--- Exercise material Enclosed Below ---

(* ===== verification/TestCompletion.v ===== *)
(** * Completing a test: [controller/internal/handler/test.go], part two

    The end of a run: the last metrics, the wait for the summaries of the
    workers, the stored result, and the handlers that stop, show, pause, resume
    and scale the running test or take an upload.  A wait is an action that
    moves the clock, and so are the calls to the workers and the statements of a
    completion, by times that are arguments.  The scheduler is told of the end of
    a test by one action, which runs its [OnTestComplete]. *)

From S2P Require Export Prelude Programs GoStrings GoTime GoFloat Json Model Requests Store.
From S2P Require Export Scheduler Completion Orchestrator Startup Ramping Summary Results MetricsV2 LoadTests.
From S2P Require Export Enrichment TestHandler.

Open Scope Z_scope.
Open Scope go_scope.

(** ** Deadlines *)

(** [time.Duration(x)] of a float, truncated as the processor does. *)
Definition artifactCollectionGraceWindow (metadata : option TestMetadata) : Z :=
  let minGrace := 10 * Second in
  let maxGrace := 90 * Second in
  match metadata with
  | None => minGrace
  | Some m =>
    let durationBased := f_to_int (f_mul (f_mul (md_DurationS m) (f_of_decimal false 15 (-2))) (f_of_Z Second)) in
    let workerBonus := Z.min (md_WorkerCount m) 10 ⊠ Second in
    let grace := durationBased ⊞ workerBonus in
    if grace <? minGrace then minGrace else if maxGrace <? grace then maxGrace else grace
  end.

(** The deadline of the first collection, and the final one. *)
Definition artifactCollectionDeadlines (t : Time) (window followUpReserve : Z) (reserveForFollowUp : bool)
  : Time * Time :=
  let finalDeadline := add t window in
  (if reserveForFollowUp && (0 <? followUpReserve) && (followUpReserve <? window)
   then add finalDeadline (- followUpReserve) else finalDeadline, finalDeadline).

(** ** What a completion works on *)

Record completionData := mkCompletionData {
  cd_metrics : AggregatedMetrics;
  cd_timeSeries : list TimePoint;
  cd_metadata : TestMetadata;
  cd_warnings : list ConflictWarning
}.

#[export] Instance eta_completionData : Eta completionData := fun c =>
  mkCompletionData (cd_metrics c) (cd_timeSeries c) (cd_metadata c) (cd_warnings c).

(** What the workers do during a completion: their metrics, if the run has
    none, and their answers to the stop; and the time the calls take: to ask
    for the metrics, to stop the workers, and to store the result. *)
Record end_env := mkEndEnv {
  ee_metrics : list (res (gmap string K6Metric));
  ee_stop : list (option string);
  ee_fetchTime : N;
  ee_stopTime : N;
  ee_storeTime : N
}.

Definition spend (d : N) : ST TestWorld unit := fun t => (tt, pass_time (Z.of_N d) t).

Definition buildCompletedResult (testID : string) (metricsV2 : option MetricsV2) (data : completionData)
    (rawSummary rawAuthSummary : string) : TestResult :=
  mkTestResult testID "" "" "completed" (Some (cd_metrics data)) metricsV2 (cd_timeSeries data)
    (Some (cd_metadata data)) (cd_warnings data) rawSummary rawAuthSummary zero_time "".

(** A summary collection that knows more workers than another. *)
Definition better (a b : summaryCollectionResult) : bool :=
  ac_ReceivedWorkerSummaryCount (scr_ArtifactCollection b) <?
  ac_ReceivedWorkerSummaryCount (scr_ArtifactCollection a).

Definition is_complete (c : ArtifactCollectionMetadata) : bool := String.eqb (ac_Status c) "complete".

Section completion.
Context `{TzDatabase} `{RowOrder} `{MapOrder} `{UuidSource} `{JsonErrors} `{ErrGroup} `{ScriptText} `{TestConfig}.

(** The workers are asked when the run has no metrics. *)
Definition latestCompletionMetrics (env : end_env) : prog TestWorld AggregatedMetrics :=
  latest ← act (fun t => (o_latestMetrics (tw_orch t), t));
  match latest with
  | Some m => mret m
  | None => act (spend (ee_fetchTime env));; act (fun t => (FetchFinalMetrics (ee_metrics env) (tw_orch t), t))
  end.

(** The metadata of the pending test, and its warnings. *)
Definition merge_pending (pm : option pendingTestInfo) (metadata : TestMetadata)
  : TestMetadata * list ConflictWarning :=
  match pm with
  | None => (metadata, [])
  | Some pm =>
    let meta := pt_Meta pm in
    (metadata <| md_Stages := md_Stages meta |> <| md_ScriptURL := md_ScriptURL meta |>
              <| md_Payload := md_Payload meta |> <| md_Auth := md_Auth meta |>, pt_Warnings pm)
  end.

Definition buildCompletionData (testID : string) (finalMetrics : AggregatedMetrics) (endTime : Time)
  : ST TestWorld completionData := fun t =>
  let o := tw_orch t in
  let metadata := newTestMetadata (o_testStartTime o) endTime (worker_names t) in
  let '(pm, t) := takePendingMeta testID t in
  let '(metadata, warnings) := merge_pending pm metadata in
  (mkCompletionData (ApplyPeakVUs o finalMetrics) (o_timeSeries o) metadata warnings, t).

(** ** Collecting the summaries *)

(** The uploads of the test, if they parse. *)
Definition loadUploadedSummary (testID : string) (expectedWorkers : list string) (metrics : AggregatedMetrics)
  : ST TestWorld (summaryCollectionResult * AggregatedMetrics) := fun t =>
  let '(snapshot, t) := registry_snapshot testID t in
  match snapshot with
  | None => ((not_collected expectedWorkers, metrics), t)
  | Some s =>
    match summaryCollectionFromRaw expectedWorkers (BuildRawSummary s ArtifactSummary) (Some metrics) with
    | (Ok r, m) => ((r, default metrics m), t)
    | (Err _, m) => ((not_collected expectedWorkers, default metrics m), t)
    end
  end.

(** The files of the workers; the error of a text that does not parse is logged. *)
Definition load_summary_files (expectedWorkers : list string) (metrics : AggregatedMetrics)
  : ST TestWorld (option summaryCollectionResult * AggregatedMetrics) := fun t =>
  let raw := ReadRawSummaries (tw_output t) in
  if blank raw then ((None, metrics), t)
  else match summaryCollectionFromRaw expectedWorkers raw (Some metrics) with
       | (Ok r, m) => ((Some r, default metrics m), t)
       | (Err _, m) => ((None, default metrics m), t)
       end.

Definition summaryPollDelay : Z := Second.

Definition finish_collection (expectedWorkers : list string) (best : summaryCollectionResult)
  : summaryCollectionResult :=
  if scr_Loaded best then best else not_collected expectedWorkers.

(** The attempts until the deadline.  (The context of a completion is never
    cancelled.)  An attempt looks at the uploads, then at the files. *)
Fixpoint collect_loop (fuel : nat) (testID : string) (expectedWorkers : list string) (deadline : Time)
    (best : summaryCollectionResult) (metrics : AggregatedMetrics)
  : prog TestWorld (summaryCollectionResult * AggregatedMetrics) :=
  match fuel with
  | O => mret (finish_collection expectedWorkers best, metrics)
  | S fuel =>
    uploads ← act (loadUploadedSummary testID expectedWorkers metrics);
    let '(uploaded, metrics) := uploads in
    if scr_Loaded uploaded && is_complete (scr_ArtifactCollection uploaded) then mret (uploaded, metrics)
    else
      let best := if scr_Loaded uploaded && better uploaded best then uploaded else best in
      files ← act (load_summary_files expectedWorkers metrics);
      let '(fromFiles, metrics) := files in
      let best := match fromFiles with Some r => if better r best then r else best | None => best end in
      match (r ← fromFiles; if is_complete (scr_ArtifactCollection r) then Some r else None) with
      | Some r => mret (r, metrics)
      | None =>
        t ← act get_time;
        if negb (before t deadline) then mret (finish_collection expectedWorkers best, metrics)
        else
          let waitFor := Z.min summaryPollDelay (sub deadline t) in
          act (fun t => (tt, pass_time waitFor t));;
          collect_loop fuel testID expectedWorkers deadline best metrics
      end
  end.

(** A wait takes a second, but for the last one: with a window of at most 90
    seconds there are fewer than 100 attempts. *)
Definition collect_fuel : nat := 100.

Definition loadCompletionSummary (testID : string) (expectedWorkers : list string) (deadline : Time)
    (metrics : AggregatedMetrics) : prog TestWorld (summaryCollectionResult * AggregatedMetrics) :=
  t ← act (fun t => ((tw_now t, worker_names t), t));
  let '(t, names) := t in
  let expectedWorkers := match expectedWorkers with [] => names | l => l end in
  if sub deadline t <=? 0 then mret (not_collected expectedWorkers, metrics)
  else collect_loop collect_fuel testID expectedWorkers deadline (not_collected expectedWorkers) metrics.

Definition loadCompletionPayloadArtifact (testID : string) : ST TestWorld string := fun t =>
  let '(snapshot, t) := registry_snapshot testID t in
  let content := match snapshot with Some s => FirstArtifactContent s ArtifactPayload | None => "" end in
  (if blank content then ReadPayloadArtifact (tw_output t) else content, t).

Definition loadCompletionAuthSummary (testID : string) (metadata : TestMetadata)
  : ST TestWorld (option AuthSummaryData * string) := fun t =>
  if negb (hasConfiguredAuth (Some metadata)) then ((None, ""), t)
  else
    let '(snapshot, t) := registry_snapshot testID t in
    let raw := match snapshot with Some s => BuildRawSummary s ArtifactAuthSummary | None => "" end in
    match (if blank raw then Err "" else ParseRawAuthSummaryContent raw) with
    | Ok authSummary => ((Some authSummary, raw), t)
    | Err _ =>
      match ReadAndMergeAuthSummaries "" (tw_output t) with
      | Err _ => ((None, ""), t)
      | Ok authSummary => ((Some authSummary, ReadRawAuthSummaries (tw_output t)), t)
      end
    end.

(** ** Storing the result *)

(** The metadata as it is stored. *)
Definition completed_metadata (metadata : TestMetadata) (payloadContent : string)
    (authSummary : option AuthSummaryData) : TestMetadata :=
  let m := applyAuthSummaryToMetadata (refreshPayloadMetadata metadata payloadContent) authSummary in
  match authSummary with None => markAuthMetricsUnavailable m | Some _ => m end.

(** The result, the payload content, and the uploads merged in: also when
    nothing was seen to change, since the metrics and the metadata are shared. *)
Definition completed_result (testID : string) (data : completionData) (rawSummary rawAuthSummary payloadContent : string)
    (snapshot : option Snapshot) : TestResult * string :=
  let metricsV2 := buildMetricsV2 (Some (cd_metrics data)) rawSummary (Some (cd_metadata data)) in
  let result := buildCompletedResult testID metricsV2 data rawSummary rawAuthSummary in
  let '(enriched, merged, changed) := mergeRegistryArtifactsIntoResult result snapshot payloadContent in
  (enriched, if changed then merged else payloadContent).

(** The answer holds [data] as the writes through its pointers leave it. *)
Definition persistCompletedResult (testID : string) (data : completionData)
    (rawSummary rawAuthSummary payloadContent : string) (authSummary : option AuthSummaryData)
  : prog TestWorld (res unit * completionData) :=
  let data := data <| cd_metadata := completed_metadata (cd_metadata data) payloadContent authSummary |> in
  snapshot ← act (registry_snapshot testID);
  let '(result, payloadContent) :=
    completed_result testID data rawSummary rawAuthSummary payloadContent snapshot in
  let data := data <| cd_metrics := default (cd_metrics data) (res_Metrics result) |>
                   <| cd_metadata := default (cd_metadata data) (res_Metadata result) |> in
  match marshal_result result with
  | Err e => mret (Err ("marshal result: " +:+ e), data)
  | Ok resultJSON =>
    saved ← (if String.eqb payloadContent "" then mret (Ok tt)
             else act (UpdateLoadTestPayloadContent testID payloadContent));
    match saved with
    | Err e => mret (Err ("save payload artifact: " +:+ e), data)
    | Ok _ =>
      saved ← act (UpdateLoadTestResult testID "completed" (Some resultJSON));
      mret (match saved with Err e => Err ("save result: " +:+ e) | Ok _ => Ok tt end, data)
    end
  end.

(** The scheduler, as the handlers reach it: the tables of the world and the
    callbacks of its executions. *)
Definition scheduler_of (t : TestWorld) (registered : gmap string string) : Scheduler :=
  mkScheduler (tw_world t) registered true.

(** The report to the scheduler, which writes its tables before it returns. *)
Definition notifyScheduleCompletion (testID status errMsg : string) : ST TestWorld unit := fun t =>
  match tw_scheduler t with
  | None => (tt, t)
  | Some registered =>
    let s := st_exec (OnTestComplete testID status errMsg) (scheduler_of t registered) in
    (tt, t <| tw_world := s_world s |> <| tw_scheduler := Some (callbacks s) |>)
  end.

Definition stop_ramping : ST TestWorld unit := fun t => (tt, t <| tw_ramp := RM_Stop (tw_ramp t) |>).

(** The second collection, after the workers were told to stop. *)
Definition follow_up (env : end_env) (testID : string) (expectedWorkers : list string) (deadline : Time)
    (first : summaryCollectionResult) (metrics : AggregatedMetrics)
  : prog TestWorld (summaryCollectionResult * AggregatedMetrics) :=
  act (stop_all (ee_stop env));;
  act (spend (ee_stopTime env));;
  if is_complete (scr_ArtifactCollection first) then mret (first, metrics)
  else
    t ← act get_time;
    if negb (before t deadline) then mret (first, metrics)
    else
      later ← loadCompletionSummary testID expectedWorkers deadline metrics;
      let '(followUp, metrics) := later in
      mret (if scr_Loaded followUp || better followUp first then followUp else first, metrics).

(** [onTestComplete]; the run is closed in the registry at the end. *)
Definition onTestComplete (env : end_env) (testID : string) : prog TestWorld unit :=
  act stop_ramping;;
  act (set_orch (SetPhase PhaseCollecting "Collecting final metrics and summary data..."));;
  finalMetrics ← latestCompletionMetrics env;
  endTime ← act get_time;
  data ← act (buildCompletionData testID finalMetrics endTime);
  start ← act (fun t => ((tw_now t, worker_names t), t));
  let '(collectionStart, expectedWorkers) := start in
  let '(initialDeadline, deadline) :=
    artifactCollectionDeadlines collectionStart (artifactCollectionGraceWindow (Some (cd_metadata data)))
      (5 * Second) true in
  act (set_orch StopPolling);;
  first ← loadCompletionSummary testID expectedWorkers initialDeadline (cd_metrics data);
  let '(summaryResult, metrics) := first in
  last ← follow_up env testID expectedWorkers deadline summaryResult metrics;
  let '(summaryResult, metrics) := last in
  let data := data <| cd_metrics := metrics |>
    <| cd_metadata := (cd_metadata data) <| md_ArtifactCollection := Some (scr_ArtifactCollection summaryResult) |> |> in
  payloadArtifact ← act (loadCompletionPayloadArtifact testID);
  auth ← act (loadCompletionAuthSummary testID (cd_metadata data));
  let '(authSummary, rawAuthSummary) := auth in
  _ ← persistCompletedResult testID data (scr_Raw summaryResult) rawAuthSummary payloadArtifact authSummary;
  act (spend (ee_storeTime env));;
  act (set_orch (SetPhase PhaseDone testID));;
  act (notifyScheduleCompletion testID "completed" "");;
  act (registry_remove testID).
End completion.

--- End of Enclosed Exercise material ---

* **Action item**
From the first line of the entries above to the line with "From S2P Require Export Prelude", please return every line exactly, keeping both ends.

* **Your response**
(* ===== verification/TestCompletion.v ===== *)
(** * Completing a test: [controller/internal/handler/test.go], part two

    The end of a run: the last metrics, the wait for the summaries of the
    workers, the stored result, and the handlers that stop, show, pause, resume
    and scale the running test or take an upload.  A wait is an action that
    moves the clock, and so are the calls to the workers and the statements of a
    completion, by times that are arguments.  The scheduler is told of the end of
    a test by one action, which runs its [OnTestComplete]. *)

From S2P Require Export Prelude Programs GoStrings GoTime GoFloat Json Model Requests Store.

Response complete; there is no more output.